Hummus is so quick to make at home and will become something you make time and time again. Enjoy my recipe for Easy Homemade Vegan Hummus.
Ever since I learned how to make hummus at home I make a lot! It’s so quick and easy, plus it can be updated to include different herbs and ingredients to make it a little more interesting. However classic style is my favourite. I prefer it a little bit chunkier than super smooth but being made at home means you can create it to your favourite consistency.
The reason I have called this vegan hummus is because this is a vegan recipe. I’m still surprised how many people don’t know it is vegan but love it. Not that it should make any difference but to some people it does.
Step by step how to make Easy Homemade Vegan Hummus
1) To make hummus at home you only need 6 ingredients. Chickpeas, tahini, salt, garlic, olive oil and a lemon. Plus paprika to sprinkle on top if you want.
2) Drain the chickpeas and keep the water they were in aside. Add them to the blender.
3) Add the olive oil, salt, peeled garlic, lemon juice and tahini in to the blender to the chickpeas. I used my froothie blender as it is super powerful and the settings make it easy to control to create the perfect consistency.
4) Whizz up in the blender! Add a little extra of the chickpea water or olive oil if you want a smoother and runnier consistency.
5) Pour it out into a bowl and add a few spare chickpeas for decoration and then sprinkle with paprika and an extra drizzle of oil. Enjoy straight away with hot flatbread.
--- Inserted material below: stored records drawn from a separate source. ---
(* ===== verification/HttpConn.v ===== *)
(** * The HTTP/2 connection of the HTTP client

    http/client/client_conn.go.

    A connection is shared by the goroutines that run [do] and [isValid], by the
    read loop, by the goroutine of the callback serializer, through which all
    frames but the first SETTINGS are written, and by the goroutine in
    [dialContext].  The handlers of received frames come first, as functions on
    the connection; then the goroutines, each at a program point, and the
    system of their interleavings.

    The [*http2.Framer] is of golang.org/x/net: a choice of the system says what
    a read returns and whether a write fails; [written] lists the frames that
    were written.  HPACK (of the same module) is a parameter.  Streams and the
    channels of pings are shared, so they live in heaps. *)
From S2P Require Import Prelude Errors NetAddr NetText Bytespool IO Wire Http2Frames TcpClient Http2Client HttpText.

Module HttpConn.

(** ** Data *)

(** [s_done]: [doneCh] is closed; [doneOnce] makes closing idempotent. *)
Record clientStream := mkStream {
  s_streamId : Z;
  s_statusCode : Z;
  s_responseHeaders : Header;
  s_payload : bytes;
  s_trailers : Header;
  s_done : bool;
  s_sse : bool
}.

Definition new_stream (streamId : Z) : clientStream := mkStream streamId 0 ∅ [] ∅ false false.

Definition with_status (cs : clientStream) (code : Z) : clientStream :=
  mkStream (s_streamId cs) code (s_responseHeaders cs) (s_payload cs) (s_trailers cs) (s_done cs) (s_sse cs).
Definition with_headers (cs : clientStream) (h : Header) : clientStream :=
  mkStream (s_streamId cs) (s_statusCode cs) h (s_payload cs) (s_trailers cs) (s_done cs) (s_sse cs).
Definition with_payload (cs : clientStream) (p : bytes) : clientStream :=
  mkStream (s_streamId cs) (s_statusCode cs) (s_responseHeaders cs) p (s_trailers cs) (s_done cs) (s_sse cs).
Definition with_trailers (cs : clientStream) (h : Header) : clientStream :=
  mkStream (s_streamId cs) (s_statusCode cs) (s_responseHeaders cs) (s_payload cs) h (s_done cs) (s_sse cs).
Definition with_sse (cs : clientStream) (b : bool) : clientStream :=
  mkStream (s_streamId cs) (s_statusCode cs) (s_responseHeaders cs) (s_payload cs) (s_trailers cs) (s_done cs) b.

(** [cs.done()] *)
Definition done (cs : clientStream) : clientStream :=
  mkStream (s_streamId cs) (s_statusCode cs) (s_responseHeaders cs) (s_payload cs) (s_trailers cs) true (s_sse cs).

(** A channel of capacity one of a ping. *)
Record pingChan := mkPingChan { pc_val : option Z; pc_closed : bool }.

(** Frames the client writes. *)
Inductive wframe :=
  | WHeaders (sid : Z) (block : bytes) (endStream : bool)
  | WData (sid : Z) (endStream : bool) (data : bytes)
  | WPing (ack : bool) (data : bytes)
  | WSettings (settings : list (Z * Z))
  | WSettingsAck
  | WPreface.

Section Conn.
Context {D E : Type}.
Context (DecodeFull : D → bytes → (list HeaderField + error) * D).
Context (EncodeFields : E → list HeaderField → bytes * E).

Record clientConn := mkConn {
  closed : bool;
  ctx_done : bool;                   (** the connection's own context is cancelled *)
  conn_open : bool;
  streamIdGen : Z;
  clientStreams : gmap Z nat;
  heap : list clientStream;
  maxConcurrentStreams : Z;
  ackClosed : bool;                  (** [settingsAcked] is closed *)
  pingRequests : gmap Z nat;
  pings : list pingChan;
  nextRequest : Z;
  encoder : E;
  decoder : D;
  written : list wframe
}.

Definition with_closed c b d o := mkConn b d o (streamIdGen c) (clientStreams c) (heap c)
  (maxConcurrentStreams c) (ackClosed c) (pingRequests c) (pings c) (nextRequest c) (encoder c) (decoder c) (written c).
Definition with_streams c h m := mkConn (closed c) (ctx_done c) (conn_open c) (streamIdGen c) m h
  (maxConcurrentStreams c) (ackClosed c) (pingRequests c) (pings c) (nextRequest c) (encoder c) (decoder c) (written c).
Definition with_decoder c d := mkConn (closed c) (ctx_done c) (conn_open c) (streamIdGen c) (clientStreams c) (heap c)
  (maxConcurrentStreams c) (ackClosed c) (pingRequests c) (pings c) (nextRequest c) (encoder c) d (written c).
Definition with_settings c m a := mkConn (closed c) (ctx_done c) (conn_open c) (streamIdGen c) (clientStreams c) (heap c)
  m a (pingRequests c) (pings c) (nextRequest c) (encoder c) (decoder c) (written c).
Definition with_pings c m p n := mkConn (closed c) (ctx_done c) (conn_open c) (streamIdGen c) (clientStreams c) (heap c)
  (maxConcurrentStreams c) (ackClosed c) m p n (encoder c) (decoder c) (written c).
Definition with_written c w := mkConn (closed c) (ctx_done c) (conn_open c) (streamIdGen c) (clientStreams c) (heap c)
  (maxConcurrentStreams c) (ackClosed c) (pingRequests c) (pings c) (nextRequest c) (encoder c) (decoder c) w.
Definition with_encoder c g e := mkConn (closed c) (ctx_done c) (conn_open c) g (clientStreams c) (heap c)
  (maxConcurrentStreams c) (ackClosed c) (pingRequests c) (pings c) (nextRequest c) e (decoder c) (written c).

(** [c.cancel()] *)
Definition cancel (c : clientConn) : clientConn := with_closed c (closed c) true (conn_open c).

Definition Close (c : clientConn) : clientConn :=
  if closed c then c else with_closed c true true false.

(** [c.clientStreams.Load(id)] *)
Definition load_stream (c : clientConn) (id : Z) : option (nat * clientStream) :=
  l ← clientStreams c !! id; cs ← heap c !! l; Some (l, cs).
Definition store_at (c : clientConn) (l : nat) (cs : clientStream) : clientConn :=
  with_streams c (<[l := cs]> (heap c)) (clientStreams c).
Definition delete_stream (c : clientConn) (id : Z) : clientConn :=
  with_streams c (heap c) (delete id (clientStreams c)).

(** ** Frames received *)

Definition processDataFrame (sid : Z) (data : bytes) (ended : bool) (c : clientConn) : clientConn :=
  match load_stream c sid with
  | None => c
  | Some (l, cs) =>
      let cs := if s_sse cs then cs else with_payload cs (s_payload cs ++ data) in
      store_at c l (if ended then done cs else cs)
  end.

Definition set_status (cs : clientStream) (hf : HeaderField) : clientStream :=
  if bool_decide (hf_Name hf = str ":status") then
    match Atoi (hf_Value hf) with Some code => with_status cs code | None => cs end
  else cs.

Definition apply_trailer (cs : clientStream) (hf : HeaderField) : clientStream :=
  set_status (with_trailers cs (Header_Add (s_trailers cs) (hf_Name hf) (hf_Value hf))) hf.

Definition apply_header (cs : clientStream) (hf : HeaderField) : clientStream :=
  let cs := set_status (with_headers cs (Header_Add (s_responseHeaders cs) (hf_Name hf) (hf_Value hf))) hf in
  if bool_decide (hf_Name hf = str "content-type") && bool_decide (hf_Value hf = str "text/event-stream")
  then (if s_sse cs then cs else with_sse cs true) else cs.

Definition processHeaderFrame (sid : Z) (fragment : bytes) (ended : bool) (c : clientConn)
  : option error * clientConn :=
  match load_stream c sid with
  | None => (None, c)
  | Some (l, cs) =>
      match DecodeFull (decoder c) fragment with
      | (inr err, d) => (Some (Errorf "Failed to decode headers" (Some err)), with_decoder c d)
      | (inl headers, d) =>
          let cs := if ended then done (foldl apply_trailer cs headers) else foldl apply_header cs headers in
          (None, store_at (with_decoder c d) l cs)
      end
  end.

(** Two [Add]s to the trailers. *)
Definition add_grpc_status (cs : clientStream) (code : Z) (message : bytes) : clientStream :=
  with_trailers cs (Header_Add (Header_Add (s_trailers cs) (str "grpc-status") (FormatInt code))
                               (str "grpc-message") message).

Definition processRSTStreamFrame (sid code : Z) (c : clientConn) : clientConn :=
  match load_stream c sid with
  | None => c
  | Some (l, cs) => store_at c l (done (add_grpc_status cs code (str "stream reset by server")))
  end.

(** The callback of [Range], over the entries it visits. *)
Fixpoint goaway_range (entries : list (Z * nat)) (code : Z) (debug : bytes) (c : clientConn) : clientConn :=
  match entries with
  | [] => c
  | (_, l) :: entries' =>
      match heap c !! l with
      | None => goaway_range entries' code debug c
      | Some cs =>
          let c := delete_stream c (s_streamId cs) in
          goaway_range entries' code debug (store_at c l (done (add_grpc_status cs code debug)))
      end
  end.

Definition processGoAwayFrame (code : Z) (debug : bytes) (c : clientConn) : clientConn :=
  Close (goaway_range (map_to_list (clientStreams c)) code debug c).

(** ** Pings *)

(** [binary.BigEndian.PutUint64] and [Uint64] *)
Definition be_PutUint64 (v : Z) : bytes :=
  (λ k, u8 (Z.shiftr v k)) <$> [56; 48; 40; 32; 24; 16; 8; 0].
Definition be_Uint64 (data : bytes) : Z := le_value (reverse data).

Definition nextRequestKeyLocked (c : clientConn) : Z * clientConn :=
  (nextRequest c, with_pings c (pingRequests c) (pings c) (u64 (nextRequest c + 1))).

(** [req <- ackKey; close(req)].  A send on a full channel would never
    complete; the model has a panic there too. *)
Definition answer_ping (ackKey : Z) (ch : pingChan) : go pingChan :=
  if pc_closed ch then Panic "send on closed channel"
  else match pc_val ch with
       | Some _ => Panic "blocked on a full channel"
       | None => Ret (mkPingChan (Some ackKey) true)
       end.

(** The loop over [pingRequests]. *)
Fixpoint ack_loop (entries : list (Z * nat)) (ackKey : Z) (c : clientConn) : go clientConn :=
  match entries with
  | [] => Ret c
  | (reqKey, l) :: entries' =>
      if ackKey <=? reqKey then
        match pings c !! l with
        | None => Panic nil_deref
        | Some ch =>
            ch' ← answer_ping ackKey ch;
            ack_loop entries' ackKey
              (with_pings c (delete reqKey (pingRequests c)) (<[l := ch']> (pings c)) (nextRequest c))
        end
      else ack_loop entries' ackKey c
  end.

Definition putPingAckLocked (ackKey : Z) (c : clientConn) : go (bool * clientConn) :=
  if closed c then Ret (false, c)
  else
    match map_to_list (pingRequests c) with
    | [] => Ret (false, c)
    | entries => c' ← ack_loop entries ackKey c; Ret (true, c')
    end.

Definition putPingAck (data : bytes) (c : clientConn) : go clientConn :=
  '(_, c') ← putPingAckLocked (be_Uint64 data) c; Ret c'.

(** ** Streams *)

Definition encodeHpackHeaders (c : clientConn) (headers : list HeaderField) : bytes * clientConn :=
  let '(b, e) := EncodeFields (encoder c) headers in (b, with_encoder c (streamIdGen c) e).

(** The first part of [startNewClientStream], to [framer.WriteHeaders], whose
    error is [werr]: the identifier of the new stream. *)
Definition start_write (headerFields : list HeaderField) (endStream : bool) (werr : option error)
  (c : clientConn) : (Z + error) * clientConn :=
  let '(block, c) := encodeHpackHeaders c headerFields in
  let gen := u32 (streamIdGen c + 2) in
  let streamId := u32 (gen - 1) in
  let c := with_encoder c gen (encoder c) in
  match werr with
  | Some e => (inr e, c)
  | None => (inl streamId, with_written c (written c ++ [WHeaders streamId block endStream]))
  end.

(** The second part: the new stream is registered; its location. *)
Definition start_store (streamId : Z) (c : clientConn) : nat * clientConn :=
  let l := length (heap c) in
  (l, with_streams c (heap c ++ [new_stream streamId]) (<[streamId := l]> (clientStreams c))).

(** A write of one frame through the framer. *)
Definition write_frame (f : wframe) (werr : option error) (c : clientConn) : option error * clientConn :=
  match werr with
  | Some e => (Some e, c)
  | None => (None, with_written c (written c ++ [f]))
  end.
(** ** dialContext, up to [go cc.readLoop(gCtx)]

    [perr] and [werr]: the errors of writing the preface and the settings. *)
Definition initSettings : list (Z * Z) := [(1, 4096); (4, 65535); (3, 100)].

Definition dial_begin {C} (dopts : dialOptions C) (perr werr : option error) (e : E) (d : D)
  : clientConn * option error :=
  let c := mkConn false false true 0 ∅ [] 1000 false ∅ [] 0 e d [] in
  match (if sendPreface dopts then perr else None) with
  | Some err => (with_closed c false false false, Some err)
  | None =>
      let c := if sendPreface dopts then with_written c [WPreface] else c in
      if h2cUpgrade dopts then
        let gen := u32 (streamIdGen c + 2) in
        ((start_store (u32 (gen - 1)) (with_encoder c gen (encoder c))).2, None)
      else
        match write_frame (WSettings initSettings) werr c with
        | (Some er, c) => (Close c, Some er)
        | (None, c) => (c, None)
        end
  end.
End Conn.
Arguments clientConn : clear implicits.
End HttpConn.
Homemade hummus is a delicious thing to add to a homemade glow bowl. To make your own rainbow salad which goes really well in a glow bowl click here to be taken to my Easy Vegan Rainbow Salad Recipe.
Happy Hummus day!
Easy Homemade Vegan Hummus
- 400 g tin of chickpeas Make sure to keep the liquid from the tins when you drain
- 2 teaspoons tahini
- 2 small cloves of garlic
- 5 tablespoons extra virgin olive oil
- 2 tablespoons lemon juice
- pinch of salt
- paprika (optional)
- Drain the chickpeas from the tin but keep the liquid for later. Rinse the chickpeas and keep a few chickpeas aside for decorations.
- Add the chickpeas into the blender along with 4 tablespoons of the chickpea water.
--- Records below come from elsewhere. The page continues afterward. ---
Inductive answer := A_stream (l : nat) (sid : Z) | A_err (e : option error).

Inductive ser_pc :=
  | Ser_idle
  | Ser_store (i : nat) (sid : Z)
  | Ser_answer (w : waiter) (a : answer)
  | Ser_exit.

Inductive do_pc :=
  | D_start
  | D_acquire
  | D_go
  | D_headers_wait
  | D_body (l : nat) (sid : Z)
  | D_body_wait (l : nat) (sid : Z)
  | D_wait (l : nat) (sid : Z)
  | D_ret (r : Response + error).

Inductive valid_pc :=
  | V_start
  | V_ping (key : Z) (ch : nat) (i : nat)
  | V_ping_wait (key : Z) (ch : nat) (i : nat)
  | V_ack (key : Z) (ch : nat) (i : nat)
  | V_follow (key : Z) (ch : nat)
  | V_fail (key : Z)
  | V_ret (b : bool).

(** [ctxErr]: the error of the caller's context, once it is done. *)
Inductive thread :=
  | Do (req : Request) (ctx : context) (ctxErr : option error) (p : do_pc)
  | Valid (ctxErr : option error) (p : valid_pc).

Inductive reader_pc :=
  | R_top
  | R_read
  | R_settings (rest : list (Z * Z))
  | R_send (rest : list (Z * Z))
  | R_sched_ack
  | R_sched_ping (data : bytes)
  | R_await
  | R_exit.

Inductive dial_pc := Dial_wait | Dial_ok | Dial_fail (e : error).

Section Sys.
Context {D E : Type}.
Context (DecodeFull : D → bytes → (list HeaderField + error) * D).
Context (EncodeFields : E → list HeaderField → bytes * E).

(** [sem_used], [sem_cap]: what is in [maxConcurrentSemaphore] and its capacity. *)
Record sys := mkSys {
  cc : clientConn D E;
  queue : list callback;
  ser_closed : bool;
  ser : ser_pc;
  reader : reader_pc;
  dial : dial_pc;
  sem_used : nat;
  sem_cap : Z;
  threads : list thread
}.

Definition set_cc s c := mkSys c (queue s) (ser_closed s) (ser s) (reader s) (dial s) (sem_used s) (sem_cap s) (threads s).
Definition set_queue s q := mkSys (cc s) q (ser_closed s) (ser s) (reader s) (dial s) (sem_used s) (sem_cap s) (threads s).
Definition set_ser s p := mkSys (cc s) (queue s) (ser_closed s) p (reader s) (dial s) (sem_used s) (sem_cap s) (threads s).
Definition set_reader s p := mkSys (cc s) (queue s) (ser_closed s) (ser s) p (dial s) (sem_used s) (sem_cap s) (threads s).
Definition set_dial s p cap := mkSys (cc s) (queue s) (ser_closed s) (ser s) (reader s) p (sem_used s) cap (threads s).
Definition set_used s n := mkSys (cc s) (queue s) (ser_closed s) (ser s) (reader s) (dial s) n (sem_cap s) (threads s).
Definition set_thread s i t := mkSys (cc s) (queue s) (ser_closed s) (ser s) (reader s) (dial s) (sem_used s) (sem_cap s)
  (<[i := t]> (threads s)).
Definition add_thread s t := mkSys (cc s) (queue s) (ser_closed s) (ser s) (reader s) (dial s) (sem_used s) (sem_cap s)
  (threads s ++ [t]).

(** [c.serializer.TrySchedule(cb)] *)
Definition TrySchedule (cb : callback) (s : sys) : sys :=
  if ser_closed s then s else set_queue s (queue s ++ [cb]).

(** ** do *)

Definition isSSE (req : Request) : bool :=
  let acceptHeader := Header_Get (RHeader req) (str "Accept") in
  (0 <? zlen acceptHeader) && Contains acceptHeader (str "text/event-stream").

Definition response_of (cs : clientStream) : Response :=
  mkResponse (FormatInt (s_statusCode cs) ++ str " " ++ StatusText (s_statusCode cs)) (s_statusCode cs)
    (str "HTTP/2.0") 2 0 (s_responseHeaders cs) (s_trailers cs) (s_payload cs) (zlen (s_payload cs)).

(** The case of a [select] that is taken. *)
Inductive sel := SelMain | SelCtx | SelTimer.

(** The deferred calls: release the semaphore, and delete the stream. *)
Definition release (s : sys) : sys := set_used s (sem_used s - 1).
Definition unregister (sid : Z) (s : sys) : sys := set_cc s (delete_stream (cc s) sid).

(** [cs.sse = isSSE] *)
Definition set_stream_sse (l : nat) (b : bool) (s : sys) : sys :=
  match heap (cc s) !! l with
  | Some cs => set_cc s (store_at (cc s) l (with_sse cs b))
  | None => s
  end.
- Add the tahini, peeled garlic cloves, salt, extra virgin olive oil and fresh lemon juice.
- Blend until smooth. If it’s still a bit thick add a little extra chickpea water and oil to get the consistency you want.
- Spoon into a bowl and add the reserved chickpeas as decoration. Sprinkle with paprika and drizzle with extra olive oil. Serve straight away and enjoy.
Please note that the nutrition information provided above is approximate and meant as a guideline only.